Le livre III présente une vaste critique de l’opiniâtreté, qui point notamment dans la suite de ce chapitre :
[B] Qui se prend à un mot et une similitude. Qui ne sent plus ce qu’on lui oppose, tant il est engagé en sa course : et pense à se suivre, non pas à vous. Qui, se trouvant faible de reins, craint tout, refuse tout : mêle des l’entrée, et confond le propos ; [C] ou, sur l’effort du débat, se mutine à se faire tout plat : par une ignorance dépite, affectant un orgueilleux mépris : ou une sottement modeste fuite de contention. (III, 8, p. 208/926)

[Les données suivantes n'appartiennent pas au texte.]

(* ===== verification/Json.v ===== *)
(** * Json

    JSON values as the processing core handles them, Python's [str], [repr] and truth
    test on them, and the canonical text every stored hash is taken over
    ([canonical_json] and [canonical_hash] of [processing/models.py]).

    Strings are UTF-8 byte strings. A float is carried as its [repr] text. SHA-256 is the
    interface [Sha256]: no theorem needs more of it than that it is a function, unless it
    says so. *)

From Stdlib Require Import ZArith Lia Ascii.
From S2P Require Import Prelude Tables.

Inductive json :=
| JNull
| JBool (b : bool)
| JInt (z : Z)
| JFloat (text : string)
| JStr (s : string)
| JArr (items : list json)
| JObj (fields : list (string * json)).

(** A Python dict with string keys, in insertion order. *)
Abbreviation dict := (list (string * json)).

(** [d.get(k)] *)
Fixpoint dict_get (k : string) (d : dict) : option json :=
  match d with
  | [] => None
  | (k', v) :: d' => if k' =?s k then Some v else dict_get k d'
  end.

(** [k in d] *)
Definition dict_has (k : string) (d : dict) : bool := is_some (dict_get k d).

(** Truth value of a JSON value ([bool(x)]); an absent key is [None]. *)
Definition truthy (v : json) : bool :=
  match v with
  | JNull => false
  | JBool b => b
  | JInt z => negb (z =? 0)
  | JFloat t => negb (str_in t ["0.0"; "-0.0"])
  | JStr s => str_true s
  | JArr l => negb (is_none (head l))
  | JObj d => negb (is_none (head d))
  end.

Definition opt_truthy (o : option json) : bool :=
  match o with Some v => truthy v | None => false end.

(** [a or b] on [dict.get] results. *)
Definition py_or (a b : option json) : option json := if opt_truthy a then a else b.

(** ** String rendering *)

Fixpoint join (sep : string) (l : list string) : string :=
  match l with
  | [] => ""
  | [x] => x
  | x :: l' => x +:+ sep +:+ join sep l'
  end.

Definition char (n : nat) : string := String (ascii_of_nat n) EmptyString.
Definition quote_mark : string := char 34.
Definition backslash : string := char 92.

Definition hex_digit (n : nat) : string :=
  nth n ["0"; "1"; "2"; "3"; "4"; "5"; "6"; "7"; "8"; "9"; "a"; "b"; "c"; "d"; "e"; "f"] "".

(** [json.dumps] escaping with [ensure_ascii=False]: quote, backslash and the control
    characters below 0x20. *)
Definition json_escape_char (c : ascii) : string :=
  let n := nat_of_ascii c in
  if (n =? 34)%nat then backslash +:+ quote_mark
  else if (n =? 92)%nat then backslash +:+ backslash
  else if (n =? 10)%nat then backslash +:+ "n"
  else if (n =? 13)%nat then backslash +:+ "r"
  else if (n =? 9)%nat then backslash +:+ "t"
  else if (n =? 8)%nat then backslash +:+ "b"
  else if (n =? 12)%nat then backslash +:+ "f"
  else if (n <? 32)%nat
       then backslash +:+ "u00" +:+ hex_digit (n / 16)%nat +:+ hex_digit (n mod 16)%nat
  else String c EmptyString.

Fixpoint json_escape (s : string) : string :=
  match s with
  | EmptyString => EmptyString
  | String c s' => json_escape_char c +:+ json_escape s'
  end.

Definition json_quote (s : string) : string := quote_mark +:+ json_escape s +:+ quote_mark.

Definition key_leb {A} (a b : string * A) : bool := String.leb a.1 b.1.

Definition json_field (p : string * string) : string := json_quote p.1 +:+ ":" +:+ p.2.

(** [json.dumps(value, sort_keys=True, separators=(",", ":"), ensure_ascii=False)] *)
Fixpoint canonical_json (v : json) : string :=
  match v with
  | JNull => "null"
  | JBool true => "true"
  | JBool false => "false"
  | JInt z => pretty z
  | JFloat t => t
  | JStr s => json_quote s
  | JArr l => "[" +:+ join "," (map canonical_json l) +:+ "]"
  | JObj d =>
      "{" +:+ join "," (map json_field
                          (order_by key_leb (map (λ p, (p.1, canonical_json p.2)) d))) +:+ "}"
  end.

(** Python [repr] of a string and of a JSON value; bytes from 0x80 on belong to printable
    characters. *)
Definition repr_char (q : nat) (c : ascii) : string :=
  let n := nat_of_ascii c in
  if (n =? 92)%nat then backslash +:+ backslash
  else if (n =? q)%nat then backslash +:+ char q
  else if (n =? 10)%nat then backslash +:+ "n"
  else if (n =? 13)%nat then backslash +:+ "r"
  else if (n =? 9)%nat then backslash +:+ "t"
  else if (n <? 32)%nat || (n =? 127)%nat
       then backslash +:+ "x" +:+ hex_digit (n / 16)%nat +:+ hex_digit (n mod 16)%nat
  else String c EmptyString.

Fixpoint has_char (n : nat) (s : string) : bool :=
  match s with
  | EmptyString => false
  | String c s' => (nat_of_ascii c =? n)%nat || has_char n s'
  end.

Definition repr_str (s : string) : string :=
  let q := if has_char 39 s && negb (has_char 34 s) then 34%nat else 39%nat in
  char q +:+ (fix go s := match s with
                          | EmptyString => EmptyString
                          | String c s' => repr_char q c +:+ go s'
                          end) s +:+ char q.

Fixpoint py_repr (v : json) : string :=
  match v with
  | JNull => "None"
  | JBool true => "True"
  | JBool false => "False"
  | JInt z => pretty z
  | JFloat t => t
  | JStr s => repr_str s
  | JArr l => "[" +:+ join ", " (map py_repr l) +:+ "]"
  | JObj d => "{" +:+ join ", " (map (λ p, repr_str p.1 +:+ ": " +:+ py_repr p.2) d) +:+ "}"
  end.

(** [str(x)] *)
Definition py_str (v : json) : string :=
  match v with JStr s => s | _ => py_repr v end.

(** [d[k] = v] *)
Fixpoint dict_set (k : string) (v : json) (d : dict) : dict :=
  match d with
  | [] => [(k, v)]
  | (k', v') :: d' => if k' =?s k then (k', v) :: d' else (k', v') :: dict_set k v d'
  end.

Lemma dict_get_set k v d : dict_get k (dict_set k v d) = Some v.
Proof.
  unfold dict_get. induction d as [|[k' v'] d IH]; cbn; [by rewrite str_eqb_refl|].
  destruct (k' =?s k) eqn:E; cbn; rewrite ?E; [done|exact IH].
Qed.

Lemma dict_get_set_ne k k' v d : k' ≠ k → dict_get k' (dict_set k v d) = dict_get k' d.
Proof.
  intros Hk. induction d as [|[x y] d IH]; cbn.
  - destruct (k =?s k') eqn:E; [apply str_eqb_eq in E; congruence|done].
  - destruct (x =?s k) eqn:E; cbn.
    + apply str_eqb_eq in E as ->. destruct (k =?s k') eqn:E'; [apply str_eqb_eq in E'; congruence|done].
    + by rewrite IH.
Qed.

(** [str(d.get(k) or "")] *)
Definition str_or_empty (o : option json) : string :=
  match o with
  | Some v => if truthy v then py_str v else ""
  | None => ""
  end.

(** [_opt_str] of [processing/models.py]: [None] stays, an empty string becomes [None]. *)
Definition opt_str (o : option json) : option string :=
  match o with
  | None | Some JNull => None
  | Some v => let text := py_str v in if str_true text then Some text else None
  end.

(** ** Hashing *)

Class Sha256 := sha256_hex : string → string.

Definition canonical_hash `{Sha256} (v : json) : string := sha256_hex (canonical_json v).

(** A concrete (injective) stand-in, for evaluating examples. *)
Definition plain_sha256 : Sha256 := λ s, s.

(** [canonical_hash(v)[:n]] *)
Definition hash_prefix `{Sha256} (n : nat) (v : json) : string :=
  String.substring 0 n (canonical_hash v).

(** ** Canonical text does not depend on the insertion order of a dict *)

(** Two sorted permutations of entries with distinct keys are the same list. *)
Lemma sorted_perm_unique {A} (l1 l2 : list (string * A)) :
  StronglySorted (λ x y, key_leb x y = true) l1 →
  StronglySorted (λ x y, key_leb x y = true) l2 →
  NoDup (fst <$> l1) → l1 ≡ₚ l2 → l1 = l2.
Proof.
  revert l2. induction l1 as [|x l1 IH]; intros l2 Hs1 Hs2 Hnd Hp.
  { by apply Permutation_nil in Hp as ->. }
  destruct l2 as [|y l2]; [by symmetry in Hp; apply Permutation_nil in Hp|].
  apply StronglySorted_inv in Hs1 as [Hs1 Hx]. apply StronglySorted_inv in Hs2 as [Hs2 Hy].
  rewrite Forall_forall in Hx. rewrite Forall_forall in Hy.
  simpl in Hnd. apply NoDup_cons in Hnd as [Hnx Hnd].
  assert (x = y) as ->.
  { assert (y ∈ x :: l1) as Hyin by (rewrite Hp; set_solver).
    assert (x ∈ y :: l2) as Hxin by (rewrite <- Hp; set_solver).
    apply elem_of_cons in Hyin as [->|Hyin]; [done|].
    apply elem_of_cons in Hxin as [->|Hxin]; [done|].
    exfalso. apply Hnx. rewrite list_elem_of_fmap. exists y. split; [|done].
    apply String.leb_antisym; [by apply Hx|by apply Hy]. }
  f_equal. apply IH; try done. by eapply Permutation_cons_inv.
Qed.

Lemma order_by_key_perm {A} (l1 l2 : list (string * A)) :
  NoDup (fst <$> l1) → l1 ≡ₚ l2 → order_by key_leb l1 = order_by key_leb l2.
Proof.
  intros Hnd Hp.
  assert (∀ l : list (string * A), StronglySorted (λ x y, key_leb x y = true) (order_by key_leb l))
    as Hs.
  { intros l. apply order_by_sorted.
    - intros x y. apply String.leb_total.
    - intros x y z. apply string_leb_trans. }
  apply sorted_perm_unique; auto.
  - by rewrite order_by_perm.
  - by rewrite !order_by_perm.
Qed.

(** ** Theorems *)

(** The canonical text is independent of insertion order. Two dicts with the same
    entries, in any order, have the same canonical JSON and therefore the same hash. *)
Theorem canonical_json_order d1 d2 :
  NoDup (fst <$> d1) → d1 ≡ₚ d2 → canonical_json (JObj d1) = canonical_json (JObj d2).
Proof.
  intros Hnd Hp. simpl. rewrite (order_by_key_perm (map _ d1) (map (λ p, (p.1, canonical_json p.2)) d2));
    [done| |by apply Permutation_map].
  change (NoDup (fst <$> ((λ p, (p.1, canonical_json p.2)) <$> d1))).
  by rewrite <- list_fmap_compose.
Qed.

Lemma canonical_json_order_witness :
  canonical_json (JObj [("b", JInt 1); ("a", JStr "x")]) =
  canonical_json (JObj [("a", JStr "x"); ("b", JInt 1)]).
Proof.
  apply (canonical_json_order [("b", JInt 1); ("a", JStr "x")]).
  - apply (bool_decide_unpack _). by vm_compute.
  - apply Permutation_swap.
Defined.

Ce passage énonce quatre exemples ; en somme, nombreux sont les travers qui énervent Montaigne. Tous se cristallisent autour de la question de la contestation. L’exigence d’ordre est d’abord la nécessité de répondre avec précision à la contradiction ou l’objection qui a été faite.
La réflexion sur la fermeté de la confrontation se poursuit jusqu’au dernier chapitre, « De l’expérience ». Montaigne y dresse son autoportrait à l’épreuve de la contestation :
[B] Quand je me trouve convaincu par la raison d’autrui d’une opinion fausse, je n’apprends pas tant ce qu’il m’a dit de nouveau, et cette ignorance particulière : ce serait peu d’acquêt : comme en général j’apprends ma débilité et la trahison de mon entendement : d’où je tire la reformation de toute la masse. En toutes mes autres erreurs je fais de même : et sens de cette règle grande utilité à la vie. Je ne regarde pas l’espèce et l’individu, comme une pierre où j’aye bronché. J’apprends à craindre mon allure par tout, et m’attends à la régler. (III, 13, p. 416/1074)
Le passage révèle l’intérêt des contradictions qu’il reçoit et ce que l’auteur en tire personnellement, à savoir des conclusions en termes de méthode. Ce que Montaigne décrit ici, c’est une méthode inductive de l’apprentissage fondé sur l’erreur, qui va de l’exemple vers le cas général. Cette phrase pourrait donner lieu à une lecture sceptique ; mais ce n’est pas la seule possible, puisqu’elle a aussi des accents socratiques13.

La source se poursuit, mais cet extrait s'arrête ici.